Well, it's been a deliberately quiet few days wrt home education. After a visit from friends and their daughter 2 weeks ago and some rather intense socialising the previous few weeks (enough to put paid to all the 'what about socialisation' quesions!) we had a week of hiding at home during our local half term, avoiding the crowds.
That's not to say that the kids haven't been occupied. Ds1 and 2 spent a couple of saturdays at a local free animation class. I'd seen the poster the day before the first session and on finding there were hardly any children attending (why?) I phoned round some of our local home educators who soon filled the group with their kids. As always, the boys' animation had a rather violent theme - there's usually a killer mutant 'something' trying to take over the world - but having seen a quick draft version of their mutant killer rabbits (in plasticine) it looked fantastic for 8 hours of teamwork. There's still the sound to be edited on, apparently one of the adults does this, and then we will get to see the finished result plus other children's efforts during a screening this Saturday.
I need to get my head around the couple of animation programmes we have on our pc at home. the kids use two drawing ones (from http://www.2simple.com/). There is also the facility to do stopframe animation using one of our basic windows packages, but I'm yet to work out how. They're all fairly clunky programmes and our pc seems to struggle with anything at the moment, so it may be a case of having to buy a new pc for the kids before we can get anything to work. As I have a new laptop my personal urge to buy a new efficient pc is rather diminished, but I think there will come a point when the kids are totally fed up with it's constant misbehaviour and refusal to play their favourite games.
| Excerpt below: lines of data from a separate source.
(** X4.  Encoding is not idempotent: applied to its own result it encodes
    the percent signs again, unless the path needed no encoding at all. *)
Theorem encode_url_path_twice (check : str -> bool) (p : str) :
  plain_path p = true ->
  exists e e',
    encode_url_path check p = Some e
    /\ encode_url_path check e = Some e'
    /\ (e' = e <-> e = p).
Proof.
  intros Hp; exists (Urllib.quote p), (Urllib.quote (Urllib.quote p)).
  split; [now apply encode_plain|].
  split; [apply encode_plain; now apply quote_plain|].
  now rewrite !quote_fixed, quote_safe_iff.
Qed.

Lemma rcut_last (c : ascii) (a b : str) :
  ~ In c b -> Py.rcut c (a ++ c :: b) = Some (a, b).
Proof.
  intros H; rewrite rcut_app_sep.
  now rewrite (proj2 (rcut_none c b) H).
Qed.

Lemma contains_in (c : ascii) (s : str) :
  In c s -> Py.contains c s = true.
Proof.
  unfold Py.contains; intros H; apply existsb_exists.
  exists c; split; [exact H|apply Ascii.eqb_refl].
Qed.
(** * Terraform VPC security enhancer: dependency graph and context pipeline

    A shallow embedding of the core of [scriptv3.py] (class
    [TerraformEnhancer]): the dependency graph built from module references,
    the resolution of the files relevant to an entry point, the token-budgeted
    context assembly, the extraction of per-file content from a reply, the
    saving of the extracted files, and the loop that enhances one file at a
    time.

    Conventions.
    - A Python [str] is a sequence of Unicode code points.  Text handled by
      the pipeline is embedded as [string], one [ascii] per code point (the
      embedding covers the code points below 256); the token counter is
      defined on arbitrary code-point sequences ([pystr]).
    - The file system is a tree of directories and regular files without
      symbolic links; [Path.resolve] is therefore lexical normalisation
      against the working directory.
    - Logging has no effect on any returned value and is left out. *)

From Stdlib Require Import ZArith NArith Lia Ascii.
From stdpp Require Import gmap strings list fin_maps relations.

Set Warnings "-clear-no-such-hyp,-register-all".
Open Scope string_scope.
Open Scope list_scope.

(** ** Python string operations *)

Module Py.

(** The line feed and the double quote, which have no escape in a literal. *)
Definition LF : ascii := "010"%char.
Definition nl : string := String LF EmptyString.
Definition dq : string := String "034"%char EmptyString.

(** [s.startswith(prefix)] *)
Fixpoint startswith (s prefix : string) {struct prefix} : bool :=
  match prefix with
  | EmptyString => true
  | String c prefix' =>
      match s with
      | EmptyString => false
      | String d s' => Ascii.eqb c d && startswith s' prefix'
      end
  end.

(** [needle in hay] for two strings *)
Fixpoint contains (needle hay : string) : bool :=
  startswith hay needle ||
  match hay with
  | EmptyString => false
  | String _ hay' => contains needle hay'
  end.

(** [s.endswith(suffix)] *)
Fixpoint endswith (s suffix : string) : bool :=
  String.eqb s suffix ||
  match s with
  | EmptyString => false
  | String _ s' => endswith s' suffix
  end.

(** [s.split(sep)] for a non-empty separator: the pieces between the
    non-overlapping occurrences of [sep], found from the left.  [skip]
    counts the characters of the current occurrence still to pass over. *)
Fixpoint split_from (sep : string) (skip : nat) (s : string) : list string :=
  match s with
  | EmptyString => [EmptyString]
  | String c s' =>
      match skip with
      | S k => split_from sep k s'
      | O =>
          if startswith s sep
          then EmptyString :: split_from sep (String.length sep - 1) s'
          else match split_from sep 0 s' with
               | [] => [String c EmptyString]
               | w :: ws => String c w :: ws
               end
      end
  end.

Definition split (s sep : string) : list string := split_from sep 0 s.

(** [sep.join(l)] *)
Fixpoint join (sep : string) (l : list string) : string :=
  match l with
  | [] => EmptyString
  | [x] => x
  | x :: l' => x +:+ sep +:+ join sep l'
  end.

(** [str.isspace] on one character (code points below 256): the
    characters removed by [str.strip()] and matched by [\s]. *)
Definition isspace (c : ascii) : bool :=
  let n := N_of_ascii c in
  ((9 <=? n) && (n <=? 13) || (28 <=? n) && (n <=? 32)
   || (n =? 133) || (n =? 160))%N.

Fixpoint lstrip (s : string) : string :=
  match s with
  | EmptyString => EmptyString
  | String c s' => if isspace c then lstrip s' else s
  end.

(** [rstrip] keeps a character when it is not a space or when something
    is kept after it. *)
Fixpoint rstrip (s : string) : string :=
  match s with
  | EmptyString => EmptyString
  | String c s' =>
      match rstrip s' with
      | EmptyString => if isspace c then EmptyString else String c EmptyString
      | r => String c r
      end
  end.

(** [s.strip()] *)
Definition strip (s : string) : string := rstrip (lstrip s).

(** Truth value of a string: non-empty. *)
Definition truthy (s : string) : bool :=
  match s with EmptyString => false | _ => true end.

(** The code points of an embedded string. *)
Definition pystr := list N.

Fixpoint codepoints (s : string) : pystr :=
  match s with
  | EmptyString => []
  | String c s' => N_of_ascii c :: codepoints s'
  end.

(** [len(l)] of a sequence; for a [pystr], the number of code points. *)
Definition len {A} (l : list A) : Z := Z.of_nat (length l).

(** The number of bytes of one code point in UTF-8. *)
Definition utf8_width (c : N) : Z :=
  if (c <? 128)%N then 1
  else if (c <? 2048)%N then 2
  else if (c <? 65536)%N then 3 else 4.

(** [len(text.encode("utf-8"))] *)
Definition length_in_bytes (text : pystr) : Z :=
  foldr (fun c acc => utf8_width c + acc)%Z 0%Z text.

End Py.

(** ** The part of [networkx] the script uses

    A [DiGraph] is its successor table: every node is a key, mapped to the
    set of its successors. *)

Module nx.

Abbreviation DiGraph := (gmap string (gset string)).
After a long period of little structured 'work' I'm hoping to start up 'The story of the world' again soon, a really good children's history book/curriculum. Although I've been progressively getting rid of workbooks off the shelves, and we're mostly autonomous in our educational style, I think the kids are missing a bit of structure and direct adult interaction. Ds1 even asked when we were going to do some more history, so I think that's probably a good sign (there are obviously some positive advantages to leaving them to their own devices for a few months). Japan during the middle ages was our last theme that we were working on and there's still plenty of scope for doing more on this. I've plans to look at Japanese art and also try out some Haiku (have I got the spelling correct?) with the kids. We might even get to do some reading about Samurai. Then I have ambitions for the kids to go sketching in a local museum, an anthropological museum that has literally thousands of little and large artefacts from all over the world and I'm sure they have a Samurai 'outfit'. Is 'outfit' the right word? - uniform?- oh I dunno. At least if they have weapons of some sort it will please the boys. Of course these are all possible plans and in the world of home educating very little goes according to plan. FLEXIBILITY and the patience of a Saint seems to be the key to a calm home educating life.
2 comments:
Hi,
Great blog :-)
I came via Elle's place.
I noticed about the animation, there is a great post on animation you might find useful here:
http://www.he-resources.co.uk/2008/02/14/animation-and-filmaking/
You have a great way of writing,I shall pop back and read more.
regards
CJ
Hi, thanks for this tip. Have checked it out and downloaded a few programmes. Found a very simple stop frame animation package which seems to work with our rather basic web cam so this may be enough to get the kids started with what they want to do.